Throughout this chapter, “Board” is used to refer the Patent Trial and Appeal Board and its predecessor organizations, the Board of Patent Appeals and Interferences and the separate Board of Appeals and Board of Interferences.
Unless otherwise noted, the discussion of the ex parte appeal practice before the Board in this chapter is primarily directed to appeals wherein the notice of appeal was filed on or after January 23, 2012, or to proceedings commenced on or after September 16, 2012. See Pub. L. 112-29 (September 16, 2011)(known as the Leahy-Smith America Invents Act or the AIA) and final rule “Rules of Practice Before the Board of Patent Appeals and Interferences in Ex Parte Appeals, 76 Fed. Reg. 72270 (November 22, 2011).

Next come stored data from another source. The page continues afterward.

(* ===== verification/RaftSafety.v ===== *)
(** * brokkr-raft: the cluster implements the protocol

    The cluster of [RaftCluster.v] refines the protocol of [RaftProtocol.v]:
    every step of a server is a sequence of protocol steps of that server.  What
    [RaftAgreement.v] proves of the protocol is carried over to the nodes:
    matching logs, leaders that have everything committed, one command per
    committed index, a commit index that never moves back. *)

From stdpp Require Import prelude functions gmap strings.
From Stdlib Require Import Lia.
From S2P Require Import Prelude Machine Bytes RaftTypes RaftProtocol RaftAgreement RaftRng RaftWire RaftStore RaftConfig RaftNode RaftNodeSpec RaftReceiver RaftLogRel RaftHandlers RaftSim RaftSimCalls RaftSimLog RaftSimClient RaftCluster.

Local Open Scope N_scope.

(** ** One call *)

Section call.
Context {L : Type} `{RaftStoreSpec L} `{!Bootstrap} `{!Origin} `{!SnapData}.
Context (self : NodeId).
Context (boot_votes : votes_of boot = (origin, None)).

Implicit Types (n : RaftNode L) (a : PState).

(** The message a call consumes, in the protocol. *)
Definition call_rel n a (c : Call) : Prop :=
  match c with
  | CRequestVote r => vote_msg r ∈ pnet a
  | CAppendEntries r => append_msg r ∈ pnet a
  | CInstallSnapshot r => ∃ P, PSnap (u64_val (is_term r)) P ∈ pnet a ∧ snap_rel r P
  | CVoteResponse from r =>
      rvr_vote_granted r = true → ∃ l, mkPBallot from (u64_val (rvr_term r)) self l ∈ pballots a
  | CAppendResponse from r =>
      aer_success r = true → PAck from (u64_val (aer_term r)) (pos (aer_match_index r)) ∈ pnet a
  | CCompact data => snap_data data (take (pos (n_commit_index n)) (p_log (psrv a self)))
  | _ => True
  end.

(** The reply it produces. *)
Definition reply_rel a (c : Call) (rep : option Reply) : Prop :=
  match rep with
  | Some (RepVote resp) =>
      rvr_vote_granted resp = true → ∃ r l, c = CRequestVote r ∧
        mkPBallot self (u64_val (rvr_term resp)) (rv_candidate_id r) l ∈ pballots a
  | Some (RepAppend resp) =>
      aer_success resp = true → PAck self (u64_val (aer_term resp)) (pos (aer_match_index resp)) ∈ pnet a
  | _ => True
  end.

Definition call_crashed (c : Call) (e : RaftError) n a : Prop :=
  crashed self e n a ∧ (survives c e = true → node_rel self n a).

Lemma sim_reply {A} (m : eff (RaftNode L) RaftError A) Q X (f : A → list Outbound * option Reply) c n a :
  simulates self m Q X n a →
  (∀ r n' a', Q r n' a' → sends (f r).1 n' a' ∧ reply_rel a' c (f r).2) →
  (∀ e n' a', X e n' a' → call_crashed c e n' a') →
  simulates self (r ← m; mret (f r)) (λ p n' a', sends p.1 n' a' ∧ reply_rel a' c p.2) (call_crashed c) n a.
Proof.
  intros Hsim Hf HX. apply wp_bind. eapply wp_mono; [exact Hsim| |].
  - intros r n' (a' & ? & ? & ?%Hf). apply wp_ret. by exists a'.
  - intros e n' (a' & ? & ?%HX). by exists a'.
Qed.

Lemma node_call_sim c now n a :
  node_rel self n a → call_ok c n → call_rel n a c →
  simulates self (node_call c now) (λ p n' a', sends p.1 n' a' ∧ reply_rel a' c p.2) (call_crashed c) n a.
Proof.
  intros Hr (Hroom & Hterm & Hc) Hm. assert (room 1 n) as Hroom1 by (unfold room in *; lia).
  assert (∀ e n' a', survived self e n' a' → call_crashed c e n' a') as Hclient.
  { intros e n' a' Hn'. split; [by apply rel_crashed|done]. }
  assert ((∀ e, survives c e = false) → ∀ e n' a', crashed self e n' a' → call_crashed c e n' a') as Hfatal.
  { intros Hs e n' a' Hx. split; [done|]. by rewrite Hs. }
  destruct c as [|r|from r|r|from r|r|from r|data|command| | |vs|id]; simpl in *.
  - eapply sim_reply; [by apply tick_sim|done|auto].
  - eapply sim_reply; [by apply handle_request_vote_sim| |auto].
    intros resp n' a' Hg. split; [constructor|]. intros Hgr. destruct (Hg Hgr) as [l ?]. by exists r, l.
  - eapply sim_reply; [by apply handle_request_vote_response_sim|done|auto].
  - eapply sim_reply; [by apply handle_append_entries_sim| |auto]. intros resp n' a' Hg. split; [constructor|done].
  - eapply sim_reply; [by apply handle_append_entries_response_sim|done|auto].
  - eapply sim_reply; [by apply handle_install_snapshot_sim|intros; split; [constructor|done]|].
    intros e n' a' [? Hsn]. split; [done|]. destruct e; try done. intros _. apply Hsn. by eexists.
  - eapply sim_reply; [by apply handle_install_snapshot_response_sim|done|auto].
  - eapply (sim_reply _ _ _ (λ _, ([], None))); [by apply compact_sim|intros; split; [constructor|done]|auto].
  - eapply sim_reply; [by apply propose_sim|done|auto].
  - eapply sim_reply; [by apply start_read_sim|by intros [] n' a' ?|auto].
  - eapply (sim_reply _ _ _ (λ _, ([], None))); [by apply drain_read_results_sim|intros; split; [constructor|done]|auto].
  - eapply sim_reply; [by apply propose_conf_change_sim|done|auto].
  - eapply sim_reply; [by apply propose_add_learner_sim|done|auto].
Qed.

End call.

(** ** The cluster *)

Section safety.
Context {L : Type} `{RaftStoreSpec L} `{!Origin} `{!SnapData} `{!Compaction L}.
Context (boots : NodeId → Bootstrap).

Implicit Types (n : RaftNode L) (s : Cluster L) (a : PState).

Definition server_rel (id : NodeId) (srv : Server L) a : Prop :=
  match srv with
  | Up n => @node_rel L _ _ (boots id) _ _ id n a
  | Down l => disk_rel (store_view l) (psrv a id)
  end.

Definition envelope_rel (e : Envelope) a : Prop :=
  match env_msg e with
  | MVote r => vote_msg r ∈ pnet a
  | MAppend r => append_msg r ∈ pnet a
  | MSnapshot r => ∃ P, PSnap (u64_val (is_term r)) P ∈ pnet a ∧ snap_rel r P
  | MReply (RepVote r) =>
      rvr_vote_granted r = true → ∃ l, mkPBallot (env_src e) (u64_val (rvr_term r)) (env_dst e) l ∈ pballots a
  | MReply (RepAppend r) =>
      aer_success r = true → PAck (env_src e) (u64_val (aer_term r)) (pos (aer_match_index r)) ∈ pnet a
  | MReply (RepSnapshot _) => True
  end.

Record cluster_rel s a : Prop := {
  cr_prot : pinv a;
  cr_servers id srv : servers s !! id = Some srv → server_rel id srv a;
  cr_net e : e ∈ net s → envelope_rel e a
}.

Lemma envelope_rel_mono e a a' :
  pnet a ⊆ pnet a' → pballots a ⊆ pballots a' → envelope_rel e a → envelope_rel e a'.
Proof.
  intros Hn Hb. unfold envelope_rel. destruct (env_msg e) as [| | |[| |]]; [auto|auto| | |auto|auto].
  - intros (P & ? & ?). eauto.
  - intros Hr Hg. destruct (Hr Hg) as [l ?]. eauto.
Qed.

(** The steps of one server leave the others in place. *)
Lemma server_rel_moves id srv a a' v :
  moves v a a' → pinv a' → id ≠ v → server_rel id srv a → server_rel id srv a'.
Proof.
  intros Hm Hi Hne. pose proof (moves_others _ _ _ _ Hm Hne) as Ho. destruct (moves_mono _ _ _ Hm) as [_ Hb].
  destruct srv as [n|l]; simpl; [|by rewrite Ho]. intros [Hid Hn Hinv Hd Hr Hc Hv].
  split; rewrite ?Ho; try done. intros votes Hvs q Hq. destruct (Hv votes Hvs q Hq) as [l ?]. eauto.
Qed.

Lemma put_rel s a a' id srv envs ws :
  cluster_rel s a → moves id a a' → pinv a' → server_rel id srv a' →
  (∀ e, e ∈ envs → envelope_rel e a') → cluster_rel (put s id srv envs ws) a'.
Proof.
  intros [Hi Hs Hn] Hm Hi' Hsrv Henv. destruct (moves_mono _ _ _ Hm). split; [done|..].
  - intros id' srv'. simpl. intros [[<- <-]|[Hne Hl]]%lookup_insert_Some; [done|].
    eapply server_rel_moves; [done|done|done|by apply Hs].
  - intros e [He|He]%elem_of_app; [|by apply Henv]. eapply envelope_rel_mono; [done|done|by apply Hn].
Qed.

(** The same voters to start from, on every server, and snapshots that are what
    they should be. *)
Context (same_voters : ∀ id, votes_of (@boot (boots id)) = (origin, None)).
Context (snapshots_taken : ∀ id n a data,
  server_rel id (Up n) a → compactable n data →
  snap_data data (take (pos (n_commit_index n)) (p_log (psrv a id)))).

Lemma enabled_rel s a id src n c :
  cluster_rel s a → servers s !! id = Some (Up n) → enabled s id src c → call_rel id n a c.
Proof.
  intros [_ Hs Hn] Hid Hen. destruct c; simpl in *; try done; try by apply Hn in Hen.
  destruct Hen as (n' & Hn' & Hc). simplify_eq. apply snapshots_taken; [exact (Hs _ _ Hid)|done].
Qed.

Lemma call_moves s a id src n c now :
  cluster_inv boots s → cluster_rel s a → servers s !! id = Some (Up n) → enabled s id src c → unexhausted n →
  @simulates L _ _ (boots id) _ _ id _ (node_call c now)
    (λ p n' a', sends p.1 n' a' ∧ reply_rel id a' c p.2) (@call_crashed L _ _ (boots id) _ _ id c) n a.
Proof.
  intros Hinv Hr Hid Hen Hun. apply node_call_sim; [done|exact (cr_servers _ _ Hr _ _ Hid)| |by eapply enabled_rel].
  by eapply enabled_call_ok.
Qed.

For information pertaining to the Board’s ex parte appeal practice and procedure in effect prior to September 16, 2012, see Chapter 1200 in the MPEP 8th Edition, Rev. 9 (August 2012)(available on the USPTO web site at www.uspto.gov/web/offices/ pac/mpep/old/mpep_E8R9.htm.
The line of demarcation between appealable matters for the Board and petitionable matters for the Director of the U.S. Patent and Trademark Office (Director) should be carefully observed. The Board will not ordinarily hear a question that should be decided by the Director on petition, and the Director will not ordinarily entertain a petition where the question presented is a matter appealable to the Board. Ordinarily, an objection is petitionable, and a rejection is appealable, but when the objection is “determinative of the rejection” the matter may be addressed by the Board. See In re Hengehold, 440 F.2d 1395, 1403, 169 USPQ 473, 479 (CCPA 1971) and Ex parte Frye, 94 USPQ2d 1072, 1078 (Bd. Pat. App. & Int. 2010)(precedential). Some matters which have been determined to be petitionable and not appealable include: a requirement for restriction or election of species, finality, non-entry of amendments, and holdings of abandonment. As 37 CFR 1.181(f) states that any petition not filed within 2 months from the action complained of may be dismissed as untimely and since 37 CFR 1.144 states that petitions from restriction requirements must be filed no later than appeal, petitionable matters will rarely be present in a case by the time it is before the Board for a decision. In re Watkinson, 900 F.2d 230, 14 USPQ2d 1407 (Fed. Cir. 1990).